The Duchess of Haverford’s waiting salon might intimidate any young lady. Bel Westcott was terrified. After the fiasco at the duchess’s venetian breakfast two years ago caused by food prepared by her own hands, she had good reason.

“Calm down, Bel. She is both wise and kind. She knows it wasn’t your fault.” Bel’s best friend Merrilyn Finchwater, ever loyal, had been there when half the ton was sickened by food prepared in Bel’s kitchen.

Bel had her doubts.

Just then, the rather stern young woman who was Her Grace’s current secretary returned. “She will see you now.” It didn’t help that she cast Bel a sympathetic glance.

Regal and dignified, in subdued silk and simple pearls, the duchess yet radiated warmth and welcome from her high-backed chair. A fine porcelain tea set, bright white with delicate lavender flowers sat on the table at her side.
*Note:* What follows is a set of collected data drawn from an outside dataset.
(** * The Trilium custom request handler [res/trilium_handler.js]

    A shallow embedding of the handler script and of the parts of the
    JavaScript language it relies on ([===], [==] against a string literal,
    string concatenation, [typeof], [Reflect.apply], [JSON.stringify] with a
    replacer function), followed by the properties of the dispatcher.

    The script talks to two collaborators that are not part of the
    repository: the host's scripting object [api] (notes, branches,
    attributes, the SQL facade, the log) and the response object [res].
    Every call the script makes on them is recorded, in program order, in a
    trace of events; what the host answers is given by a record [Host]. *)

From Stdlib Require Import ZArith List String Ascii Bool Lia.
From Stdlib Require Import DecimalString.
From Stdlib Require DecimalFacts DecimalPos DecimalZ.
Import ListNotations.
Local Open Scope list_scope.
Local Open Scope string_scope.

(** ** Numbers *)

(** A Number of the language.  A finite number other than zero is kept as
    the language itself prints it ([Number::toString]): its sign, the
    shortest run of decimal digits [digits] that identifies it, and the
    position [point] of the decimal point, so that the number is
    [0.digits] times ten to the [point].  [digits] starts and ends with a
    digit other than [0] ([well_formed_number]).  The two zeros are one:
    the script cannot tell them apart. *)
Inductive number : Type :=
| NaN
| Infinity (negative : bool)
| Zero
| Finite (negative : bool) (digits : string) (point : Z).

Definition is_digit (c : ascii) : bool :=
  let n := N_of_ascii c in ((48 <=? n) && (n <=? 57))%N.

Fixpoint all_digits (s : string) : bool :=
  match s with
  | "" => true
  | String c s' => is_digit c && all_digits s'
  end.

Fixpoint zeros (n : nat) : string :=
  match n with
  | O => ""
  | S n' => String "0" (zeros n')
  end.

Fixpoint strip_leading_zeros (s : string) : string :=
  match s with
  | String c s' => if Ascii.eqb c "0" then strip_leading_zeros s' else s
  | "" => ""
  end.

Fixpoint strip_trailing_zeros (s : string) : string :=
  match s with
  | "" => ""
  | String c s' =>
      match strip_trailing_zeros s' with
      | "" => if Ascii.eqb c "0" then "" else String c ""
      | r => String c r
      end
  end.
Lemma replay_invariant (ops : PyOps) (clock : nat -> Z) (rows : list pydict) :
  forall (i : nat) (st : Rebuilt) (seen : Z),
    (0 <= last_valid_nag_rows st <= last_parseable_payload_rows st
     /\ last_parseable_payload_rows st <= seen
     /\ Z.of_nat (size (nags_by_work st)) <= last_valid_nag_rows st
     /\ forall name nag, nags_by_work st !! name = Some nag ->
          work_name nag = name /\ name <> EmptyString) ->
    let st' := replay ops clock i rows st in
    0 <= last_valid_nag_rows st' <= last_parseable_payload_rows st'
    /\ last_parseable_payload_rows st' <= seen + Z.of_nat (length rows)
    /\ Z.of_nat (size (nags_by_work st')) <= last_valid_nag_rows st'
    /\ forall name nag, nags_by_work st' !! name = Some nag ->
         work_name nag = name /\ name <> EmptyString.
Proof.
  induction rows as [| row rows IH]; intros i st seen Hinv.
  - cbn [replay length]. replace (seen + Z.of_nat 0) with seen by lia.
    exact Hinv.
  - cbn [replay].
    pose proof (replay_row_invariant ops (clock i) st row seen Hinv) as Hrow.
    specialize (IH (S i) _ (seen + 1) Hrow). cbn zeta in IH.
    replace (seen + Z.of_nat (length (row :: rows)))
      with (seen + 1 + Z.of_nat (length rows)) by (cbn [length]; lia).
    exact IH.
Qed.

Lemma replay_app ops clock rows1 rows2 :
  forall i st,
    replay ops clock i (rows1 ++ rows2) st
    = replay ops clock (i + length rows1) rows2 (replay ops clock i rows1 st).
Proof.
  induction rows1 as [| row rows1 IH]; intros i st; cbn [app replay length].
  - now rewrite Nat.add_0_r.
  - rewrite IH. f_equal. lia.
Qed.

Lemma replay_row_other ops now st row name :
  row_name ops row <> Some name ->
  nags_by_work (replay_row ops now st row) !! name = nags_by_work st !! name.
Proof.
  unfold row_name, replay_row.
  destruct (_parse_payload ops (dict_get row "payload" VNone))
    as [[| f fs] |]; try reflexivity.
  intros Hne.
  destruct (from_payload ops now (f :: fs)) as [nag |] eqn:Enag;
    [| reflexivity].
  apply from_payload_work_name_eq in Enag. cbv zeta.
  set (nag' := if truthy _ then with_icon_png_base64 nag _ else nag).
  assert (Ew : work_name nag' = work_name nag).
  { unfold nag'. now destruct (truthy _). }
  clearbody nag'. cbn [nags_by_work].
  assert (Hn : work_name nag' <> name) by congruence.
  destruct (String.eqb _ "delete").
  - now apply lookup_delete_ne.
  - now apply lookup_insert_ne.
Qed.

Lemma replay_others ops clock rows name :
  forall i st,
    (forall row, row ∈ rows -> row_name ops row <> Some name) ->
    nags_by_work (replay ops clock i rows st) !! name
    = nags_by_work st !! name.
Proof.
  induction rows as [| row rows IH]; intros i st Hrows; cbn [replay];
    [reflexivity |].
  rewrite IH by (intros r Hr; apply Hrows; now right).
  apply replay_row_other, Hrows. left.
Qed.

(** A work name that no event row carries is not in the map after a
    rebuild. *)
Lemma rebuild_unnamed_absent ops clock events name :
  (forall row, row ∈ events -> row_name ops row <> Some name) ->
  nags_by_work (_rebuild_current_nags_from_events ops clock events) !! name
  = None.
Proof.
  intros H. unfold _rebuild_current_nags_from_events. cbv zeta.
  rewrite replay_others; [apply lookup_empty |].
  intros row Hrow. apply H. now rewrite py_sorted_perm in Hrow.
Qed.

(** Whatever the event rows hold, after a rebuild the number of valid
    reminder rows is at most the number of parseable payload rows, which is
    at most the number of rows; the map holds at most as many reminders as
    there were valid rows; and every reminder of the map is stored under its
    own work name, which is not empty and is carried by one of the rows. *)
Theorem rebuild_invariants (ops : PyOps) (clock : nat -> Z)
    (events : list pydict) :
  let r := _rebuild_current_nags_from_events ops clock events in
  0 <= last_valid_nag_rows r <= last_parseable_payload_rows r
  /\ last_parseable_payload_rows r <= Z.of_nat (length events)
  /\ Z.of_nat (size (nags_by_work r)) <= last_valid_nag_rows r
  /\ forall name nag, nags_by_work r !! name = Some nag ->
       work_name nag = name /\ name <> EmptyString
       /\ exists row, row ∈ events /\ row_name ops row = Some name.
Proof.
  assert (Hnamed : forall name nag,
            nags_by_work (_rebuild_current_nags_from_events ops clock events)
              !! name = Some nag ->
            exists row, row ∈ events /\ row_name ops row = Some name).
  { intros name nag Hl.
    destruct (decide (Exists (fun row => row_name ops row = Some name) events))
      as [Hex | Hno].
    - apply Exists_exists in Hex. exact Hex.
    - rewrite rebuild_unnamed_absent in Hl; [discriminate |].
      intros row Hrow E. apply Hno. apply Exists_exists. eauto. }
  revert Hnamed.
  unfold _rebuild_current_nags_from_events.
  set (sorted_events := py_sorted _ events). intros Hnamed.
  assert (Hlen : length sorted_events = length events).
  { unfold sorted_events. now rewrite py_sorted_perm. }
  pose proof (replay_invariant ops clock sorted_events 0%nat
                (mk_Rebuilt ∅ 0 0) 0) as H.
  cbn zeta in H. rewrite Hlen in H. cbn zeta.
  replace (Z.of_nat (length events)) with (0 + Z.of_nat (length events)) by lia.
  assert (H0 : 0 <= last_valid_nag_rows (mk_Rebuilt ∅ 0 0)
                 <= last_parseable_payload_rows (mk_Rebuilt ∅ 0 0)
               /\ last_parseable_payload_rows (mk_Rebuilt ∅ 0 0) <= 0
               /\ Z.of_nat (size (nags_by_work (mk_Rebuilt ∅ 0 0)))
                  <= last_valid_nag_rows (mk_Rebuilt ∅ 0 0)
               /\ forall name nag,
                    nags_by_work (mk_Rebuilt ∅ 0 0) !! name = Some nag ->
                    work_name nag = name /\ name <> EmptyString).
  { cbn [nags_by_work last_parseable_payload_rows last_valid_nag_rows].
    split; [lia |]. split; [lia |]. split; [rewrite map_size_empty; lia |].
    intros name nag Hl. rewrite lookup_empty in Hl. discriminate. }
  destruct (H H0) as (Hc & Hp & Hs & Hk).
  split; [exact Hc |]. split; [exact Hp |]. split; [exact Hs |].
  intros name nag Hl. destruct (Hk name nag Hl) as [Hw Hn].
  split; [exact Hw |]. split; [exact Hn |]. exact (Hnamed name nag Hl).
Qed.

(** In the replay loop the last row that carries a work name decides what
    the map holds under that name: the rows after it, which carry other
    names or no payload, leave the entry (or its absence) as that row left
    it. *)
Theorem replay_last_row_wins (ops : PyOps) (clock : nat -> Z) (i : nat)
    (before after : list pydict) (row : pydict) (st : Rebuilt)
    (name : string) :
  (forall later, later ∈ after -> row_name ops later <> Some name) ->
  nags_by_work (replay ops clock i (before ++ row :: after) st) !! name
  = nags_by_work
      (replay_row ops (clock (i + length before)%nat)
         (replay ops clock i before st) row) !! name.
Proof.
  intros Hafter. rewrite replay_app. cbn [replay].
  now apply replay_others.
Qed.

Lemma replay_last_row_wins_witness :
  nags_by_work
    (replay example_ops clock_zero 0 ([row_first] ++ row_second :: [row_other])
            (mk_Rebuilt ∅ 0 0)) !! "rent"
  = nags_by_work
      (replay_row example_ops (clock_zero (0 + length [row_first])%nat)
         (replay example_ops clock_zero 0 [row_first] (mk_Rebuilt ∅ 0 0))
         row_second) !! "rent".
Proof.
  apply (replay_last_row_wins example_ops clock_zero 0 [row_first]
           [row_other] row_second (mk_Rebuilt ∅ 0 0) "rent").
  intros later Hin. apply list_elem_of_singleton in Hin. subst later.
  vm_compute. discriminate.
Defined.

(** ** The visible list *)

Lemma resolve_next_due_ms_monthly tz nag reference_ms w :
  resolve_current_display_monthly_due_window tz nag reference_ms = Ok (Some w) ->
  (mode nag =? NAG_MODE_ONE_TIME)%string = false ->
  resolve_next_due_ms tz nag reference_ms = Ok (Some (due_ms w)).
Proof.
  unfold resolve_current_display_monthly_due_window, resolve_next_due_ms.
  intros H ->.
  destruct (resolve_next_recurring_base_due_ms tz nag reference_ms)
    as [[base_due |] |]; cbn [rbind] in *; try discriminate.
  destruct (resolve_previous_recurring_base_due_ms tz nag (base_due - 1))
    as [previous |]; cbn [rbind] in *; try discriminate.
  now injection H as <-.
Qed.

Lemma visible_entries_of_nag_ok tz nag now_ms_value horizon_ms
    recurring_view_mode added :
  visible_entries_of_nag tz nag now_ms_value horizon_ms
    (now_ms_value + horizon_ms) recurring_view_mode = Ok added ->
  Forall (fun e => entry_nag e = nag
                   /\ visible_entry_ok tz now_ms_value horizon_ms e) added.
Proof.
  unfold visible_entries_of_nag, visible_entry_ok.
  destruct (String.eqb (mode nag) NAG_MODE_ONE_TIME) eqn:Emode.
  { destruct (resolve_due_window tz nag now_ms_value) as [window |] eqn:Ew;
      cbn [rbind]; [| discriminate].
    intros [= <-]. repeat constructor. cbn [entry_nag due_window key].
    rewrite Emode. now split. }
  destruct (String.eqb recurring_view_mode RECUR_ALL_WINDOW).
  - destruct (resolve_monthly_due_windows_in_range tz nag now_ms_value
                (now_ms_value + horizon_ms)) as [windows |] eqn:Ew;
      cbn [rbind]; [| discriminate].
    intros [= <-]. rewrite Forall_forall. intros e He.
    apply list_elem_of_In, in_map_iff in He.
    destruct He as (window & <- & Hin). apply filter_In in Hin.
    destruct Hin as [Hin Hshow]. cbn [entry_nag due_window key].
    split; [reflexivity |]. rewrite Emode. exists window.
    unfold resolve_monthly_due_windows_in_range in Ew.
    destruct (Z.ltb_spec (now_ms_value + horizon_ms) now_ms_value);
      [injection Ew as <-; destruct Hin |].
    apply windows_loop_props in Ew. destruct Ew as (_ & Hall & _).
    rewrite List.Forall_forall in Hall. specialize (Hall window Hin).
    repeat split; first [assumption | lia].
  - destruct (resolve_current_display_monthly_due_window tz nag now_ms_value)
      as [display_window |] eqn:Ew; cbn [rbind]; [| discriminate].
    destruct (resolve_next_due_ms tz nag now_ms_value) as [next |] eqn:En;
      cbn [rbind]; [| discriminate].
    destruct display_window as [window |]; [| intros [= <-]; constructor].
    rewrite (resolve_next_due_ms_monthly _ _ _ _ Ew Emode) in En.
    injection En as <-.
    destruct (Z.ltb_spec horizon_ms (due_ms window - now_ms_value));
      [intros [= <-]; constructor |].
    destruct (should_show_recurring_due_window nag (due_ms window)
                now_ms_value) eqn:Eshow; cbn [negb];
      [| intros [= <-]; constructor].
    intros [= <-]. repeat constructor. cbn [entry_nag due_window key].
    rewrite Emode. exists window.
    apply current_display_window_ordered in Ew.
    repeat split; first [assumption | reflexivity | lia].
Qed.



(** ** The other sort modes *)



(** The sorted list, whatever the mode: a rearrangement of the entries in
    which every entry's key tuple is at most the key tuple of each later
    entry. *)
Lemma sort_entries_by_key tz entries sort_mode now_ms_value sorted :
  sort_entries tz entries sort_mode now_ms_value = Ok sorted ->
  sorted ≡ₚ entries
  /\ StronglySorted
       (fun a b => exists ka kb,
          sort_key tz sort_mode now_ms_value a = Ok ka
          /\ sort_key tz sort_mode now_ms_value b = Ok kb
          /\ tuple_leb ka kb = true) sorted.
Proof.
  unfold sort_entries.
  destruct (keyed _ entries) as [decorated |] eqn:Ek; cbn [rbind];
    [| discriminate].
  intros [= <-]. apply keyed_spec in Ek. destruct Ek as [Esnd Hkeys].
  set (leb := fun a b : list Z * NagListEntry => tuple_leb (fst a) (fst b)).
  pose proof (py_sorted_perm leb decorated) as Hperm.
  split.
  - rewrite <- Esnd. now apply fmap_Permutation.
  - assert (Htrans : Transitive (fun x y => leb x y = true))
      by (intros x y z; apply tuple_leb_trans).
    apply (StronglySorted_fmap (fun x y => leb x y = true)).
    + intros [ka a] [kb b] Ha Hb Hle.
      rewrite Hperm in Ha, Hb. rewrite Forall_forall in Hkeys.
      apply Hkeys in Ha, Hb. cbn [fst snd] in *.
      now exists ka, kb.
    + apply Sorted_StronglySorted; [exact Htrans |].
      apply py_sorted_Sorted. intros x y. apply tuple_leb_total.
Qed.




Lemma keyed_returns {A K} (f : A -> result K) (l : list A) :
  Forall (fun x => is_ok (f x) = true) l -> is_ok (keyed f l) = true.
Proof.
  induction 1 as [| x l Hx _ IH]; cbn [keyed]; [reflexivity |].
  destruct (f x); [| discriminate]. cbn [rbind].
  destruct (keyed f l); [reflexivity | discriminate].
Qed.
“Come sit with me ladies. It is good of you to join me.”

Bel murmured thanks. Her Grace requested their preferences and made certain to satisfy the polite requirements of tea service.

“I’ve quite looked forward to speaking with you for some time, Miss Westcott. What is it that troubles you?” the duchess said.

Bel’s head jerked up from her absorption in her own slippers to gaze directly at the duchess. “I— The venetian breakfast so humiliated me. All those people ill, and your fete ruined. I can barely face you.”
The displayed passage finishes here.